### [Required action]
Repeat each record word for word. Leave nothing out.

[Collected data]
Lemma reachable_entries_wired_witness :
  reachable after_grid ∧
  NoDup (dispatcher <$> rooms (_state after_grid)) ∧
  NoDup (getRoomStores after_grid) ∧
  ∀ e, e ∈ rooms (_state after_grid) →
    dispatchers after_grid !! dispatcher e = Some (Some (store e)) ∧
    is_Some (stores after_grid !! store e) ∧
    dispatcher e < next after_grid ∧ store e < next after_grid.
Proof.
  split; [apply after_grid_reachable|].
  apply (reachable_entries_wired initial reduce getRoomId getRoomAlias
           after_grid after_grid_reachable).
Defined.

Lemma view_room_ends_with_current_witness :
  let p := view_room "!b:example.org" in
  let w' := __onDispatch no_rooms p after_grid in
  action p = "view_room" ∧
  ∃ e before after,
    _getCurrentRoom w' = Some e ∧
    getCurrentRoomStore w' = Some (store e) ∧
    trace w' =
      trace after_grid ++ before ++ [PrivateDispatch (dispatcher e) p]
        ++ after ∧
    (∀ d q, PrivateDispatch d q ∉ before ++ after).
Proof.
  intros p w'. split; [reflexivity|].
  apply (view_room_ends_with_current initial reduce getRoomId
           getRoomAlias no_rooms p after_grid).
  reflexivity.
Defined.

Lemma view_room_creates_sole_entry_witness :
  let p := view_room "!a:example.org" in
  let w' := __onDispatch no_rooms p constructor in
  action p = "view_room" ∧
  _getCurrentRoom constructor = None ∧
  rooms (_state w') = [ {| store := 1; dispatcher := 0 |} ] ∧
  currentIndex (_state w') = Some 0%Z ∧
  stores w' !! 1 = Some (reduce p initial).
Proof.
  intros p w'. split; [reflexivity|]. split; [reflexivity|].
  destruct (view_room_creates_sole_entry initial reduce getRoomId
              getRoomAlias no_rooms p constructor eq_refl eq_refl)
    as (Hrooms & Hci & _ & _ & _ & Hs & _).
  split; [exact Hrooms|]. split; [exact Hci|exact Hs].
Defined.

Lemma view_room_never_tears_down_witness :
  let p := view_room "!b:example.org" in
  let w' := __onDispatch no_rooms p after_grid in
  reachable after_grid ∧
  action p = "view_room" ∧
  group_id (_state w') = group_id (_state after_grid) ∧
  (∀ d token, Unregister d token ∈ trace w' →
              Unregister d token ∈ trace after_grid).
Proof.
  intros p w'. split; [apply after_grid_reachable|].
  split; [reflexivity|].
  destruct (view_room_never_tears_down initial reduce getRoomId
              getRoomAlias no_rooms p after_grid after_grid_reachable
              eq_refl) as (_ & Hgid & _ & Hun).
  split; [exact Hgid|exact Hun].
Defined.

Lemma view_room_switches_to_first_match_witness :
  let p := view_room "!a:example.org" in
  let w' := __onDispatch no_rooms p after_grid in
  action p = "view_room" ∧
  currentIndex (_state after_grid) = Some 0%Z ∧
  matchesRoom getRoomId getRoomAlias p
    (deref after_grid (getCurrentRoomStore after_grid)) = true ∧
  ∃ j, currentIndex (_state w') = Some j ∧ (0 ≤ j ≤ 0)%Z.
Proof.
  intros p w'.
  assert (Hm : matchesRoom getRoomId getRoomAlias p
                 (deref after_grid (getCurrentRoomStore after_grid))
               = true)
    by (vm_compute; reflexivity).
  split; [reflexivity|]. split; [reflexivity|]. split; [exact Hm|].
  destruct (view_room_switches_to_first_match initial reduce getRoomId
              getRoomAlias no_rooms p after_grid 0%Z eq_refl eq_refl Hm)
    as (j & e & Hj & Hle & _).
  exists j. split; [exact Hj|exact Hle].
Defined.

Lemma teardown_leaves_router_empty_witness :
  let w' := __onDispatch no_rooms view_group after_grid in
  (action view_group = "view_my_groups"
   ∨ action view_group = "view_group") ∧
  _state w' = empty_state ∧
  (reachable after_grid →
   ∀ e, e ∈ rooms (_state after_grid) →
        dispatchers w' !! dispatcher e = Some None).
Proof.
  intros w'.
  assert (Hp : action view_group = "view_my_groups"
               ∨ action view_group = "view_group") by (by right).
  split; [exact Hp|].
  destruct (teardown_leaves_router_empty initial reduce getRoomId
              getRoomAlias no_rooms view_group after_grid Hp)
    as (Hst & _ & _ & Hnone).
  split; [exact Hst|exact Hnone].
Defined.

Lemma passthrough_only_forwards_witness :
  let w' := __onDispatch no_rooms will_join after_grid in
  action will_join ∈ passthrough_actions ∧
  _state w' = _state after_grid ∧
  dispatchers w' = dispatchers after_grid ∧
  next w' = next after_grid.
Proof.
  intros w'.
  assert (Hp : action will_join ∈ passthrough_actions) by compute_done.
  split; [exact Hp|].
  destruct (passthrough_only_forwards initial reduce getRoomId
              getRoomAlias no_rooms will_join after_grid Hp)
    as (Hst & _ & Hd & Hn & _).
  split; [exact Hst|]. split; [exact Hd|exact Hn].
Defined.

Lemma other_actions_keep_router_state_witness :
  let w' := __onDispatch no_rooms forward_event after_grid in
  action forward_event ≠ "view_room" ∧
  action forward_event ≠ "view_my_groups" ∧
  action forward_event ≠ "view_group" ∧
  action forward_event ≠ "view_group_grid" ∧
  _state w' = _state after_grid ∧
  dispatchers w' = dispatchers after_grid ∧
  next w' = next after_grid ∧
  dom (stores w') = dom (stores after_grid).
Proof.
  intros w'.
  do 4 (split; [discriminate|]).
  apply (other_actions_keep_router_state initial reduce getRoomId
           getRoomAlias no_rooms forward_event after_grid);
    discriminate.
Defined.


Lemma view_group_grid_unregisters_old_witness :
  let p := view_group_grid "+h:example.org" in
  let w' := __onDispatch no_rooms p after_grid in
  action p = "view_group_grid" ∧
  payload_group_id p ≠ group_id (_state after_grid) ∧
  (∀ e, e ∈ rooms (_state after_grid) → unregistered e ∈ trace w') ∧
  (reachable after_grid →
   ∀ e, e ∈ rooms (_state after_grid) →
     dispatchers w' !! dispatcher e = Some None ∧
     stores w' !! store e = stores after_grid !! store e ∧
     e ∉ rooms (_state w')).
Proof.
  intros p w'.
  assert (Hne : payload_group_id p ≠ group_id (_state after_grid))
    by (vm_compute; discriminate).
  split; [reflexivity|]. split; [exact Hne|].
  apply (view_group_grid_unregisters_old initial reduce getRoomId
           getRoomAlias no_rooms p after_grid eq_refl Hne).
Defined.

### [Answer to the problem]
Lemma reachable_entries_wired_witness :
  reachable after_grid ∧
  NoDup (dispatcher <$> rooms (_state after_grid)) ∧
  NoDup (getRoomStores after_grid) ∧
  ∀ e, e ∈ rooms (_state after_grid) →
    dispatchers after_grid !! dispatcher e = Some (Some (store e)) ∧
    is_Some (stores after_grid !! store e) ∧
    dispatcher e < next after_grid ∧ store e < next after_grid.
Proof.
  split; [apply after_grid_reachable|].
  apply (reachable_entries_wired initial reduce getRoomId getRoomAlias
           after_grid after_grid_reachable).
Defined.

Lemma view_room_ends_with_current_witness :
  let p := view_room "!b:example.org" in
  let w' := __onDispatch no_rooms p after_grid in
  action p = "view_room" ∧
  ∃ e before after,
    _getCurrentRoom w' = Some e ∧
    getCurrentRoomStore w' = Some (store e) ∧
    trace w' =
      trace after_grid ++ before ++ [PrivateDispatch (dispatcher e) p]
        ++ after ∧
    (∀ d q, PrivateDispatch d q ∉ before ++ after).
Proof.
  intros p w'. split; [reflexivity|].
  apply (view_room_ends_with_current initial reduce getRoomId
           getRoomAlias no_rooms p after_grid).
  reflexivity.
Defined.

Lemma view_room_creates_sole_entry_witness :
  let p := view_room "!a:example.org" in
  let w' := __onDispatch no_rooms p constructor in
  action p = "view_room" ∧
  _getCurrentRoom constructor = None ∧
  rooms (_state w') = [ {| store := 1; dispatcher := 0 |} ] ∧
  currentIndex (_state w') = Some 0%Z ∧
  stores w' !! 1 = Some (reduce p initial).
Proof.
  intros p w'. split; [reflexivity|]. split; [reflexivity|].
  destruct (view_room_creates_sole_entry initial reduce getRoomId
              getRoomAlias no_rooms p constructor eq_refl eq_refl)
    as (Hrooms & Hci & _ & _ & _ & Hs & _).
  split; [exact Hrooms|]. split; [exact Hci|exact Hs].
Defined.

Lemma view_room_never_tears_down_witness :
  let p := view_room "!b:example.org" in
  let w' := __onDispatch no_rooms p after_grid in
  reachable after_grid ∧
  action p = "view_room" ∧
  group_id (_state w') = group_id (_state after_grid) ∧
  (∀ d token, Unregister d token ∈ trace w' →
              Unregister d token ∈ trace after_grid).
Proof.
  intros p w'. split; [apply after_grid_reachable|].
  split; [reflexivity|].
  destruct (view_room_never_tears_down initial reduce getRoomId
              getRoomAlias no_rooms p after_grid after_grid_reachable
              eq_refl) as (_ & Hgid & _ & Hun).
  split; [exact Hgid|exact Hun].
Defined.

Lemma view_room_switches_to_first_match_witness :
  let p := view_room "!a:example.org" in
  let w' := __onDispatch no_rooms p after_grid in
  action p = "view_room" ∧
  currentIndex (_state after_grid) = Some 0%Z ∧
  matchesRoom getRoomId getRoomAlias p
    (deref after_grid (getCurrentRoomStore after_grid)) = true ∧
  ∃ j, currentIndex (_state w') = Some j ∧ (0 ≤ j ≤ 0)%Z.
Proof.
  intros p w'.
  assert (Hm : matchesRoom getRoomId getRoomAlias p
                 (deref after_grid (getCurrentRoomStore after_grid))
               = true)
    by (vm_compute; reflexivity).
  split; [reflexivity|]. split; [reflexivity|]. split; [exact Hm|].
  destruct (view_room_switches_to_first_match initial reduce getRoomId
              getRoomAlias no_rooms p after_grid 0%Z eq_refl eq_refl Hm)
    as (j & e & Hj & Hle & _).
  exists j. split; [exact Hj|exact Hle].
Defined.

Lemma teardown_leaves_router_empty_witness :
  let w' := __onDispatch no_rooms view_group after_grid in
  (action view_group = "view_my_groups"
   ∨ action view_group = "view_group") ∧
  _state w' = empty_state ∧
  (reachable after_grid →
   ∀ e, e ∈ rooms (_state after_grid) →
        dispatchers w' !! dispatcher e = Some None).
Proof.
  intros w'.
  assert (Hp : action view_group = "view_my_groups"
               ∨ action view_group = "view_group") by (by right).
  split; [exact Hp|].
  destruct (teardown_leaves_router_empty initial reduce getRoomId
              getRoomAlias no_rooms view_group after_grid Hp)
    as (Hst & _ & _ & Hnone).
  split; [exact Hst|exact Hnone].
Defined.

Lemma passthrough_only_forwards_witness :
  let w' := __onDispatch no_rooms will_join after_grid in
  action will_join ∈ passthrough_actions ∧
  _state w' = _state after_grid ∧
  dispatchers w' = dispatchers after_grid ∧
  next w' = next after_grid.
Proof.
  intros w'.
  assert (Hp : action will_join ∈ passthrough_actions) by compute_done.
  split; [exact Hp|].
  destruct (passthrough_only_forwards initial reduce getRoomId
              getRoomAlias no_rooms will_join after_grid Hp)
    as (Hst & _ & Hd & Hn & _).
  split; [exact Hst|]. split; [exact Hd|exact Hn].
Defined.

Lemma other_actions_keep_router_state_witness :
  let w' := __onDispatch no_rooms forward_event after_grid in
  action forward_event ≠ "view_room" ∧
  action forward_event ≠ "view_my_groups" ∧
  action forward_event ≠ "view_group" ∧
  action forward_event ≠ "view_group_grid" ∧
  _state w' = _state after_grid ∧
  dispatchers w' = dispatchers after_grid ∧
  next w' = next after_grid ∧
  dom (stores w') = dom (stores after_grid).
Proof.
  intros w'.
  do 4 (split; [discriminate|]).
  apply (other_actions_keep_router_state initial reduce getRoomId
           getRoomAlias no_rooms forward_event after_grid);
    discriminate.
Defined.


Lemma view_group_grid_unregisters_old_witness :
  let p := view_group_grid "+h:example.org" in
  let w' := __onDispatch no_rooms p after_grid in
  action p = "view_group_grid" ∧
  payload_group_id p ≠ group_id (_state after_grid) ∧
  (∀ e, e ∈ rooms (_state after_grid) → unregistered e ∈ trace w') ∧
  (reachable after_grid →
   ∀ e, e ∈ rooms (_state after_grid) →
     dispatchers w' !! dispatcher e = Some None ∧
     stores w' !! store e = stores after_grid !! store e ∧
     e ∉ rooms (_state w')).
Proof.
  intros p w'.
  assert (Hne : payload_group_id p ≠ group_id (_state after_grid))
    by (vm_compute; discriminate).
  split; [reflexivity|]. split; [exact Hne|].
  apply (view_group_grid_unregisters_old initial reduce getRoomId
           getRoomAlias no_rooms p after_grid eq_refl Hne).
Defined.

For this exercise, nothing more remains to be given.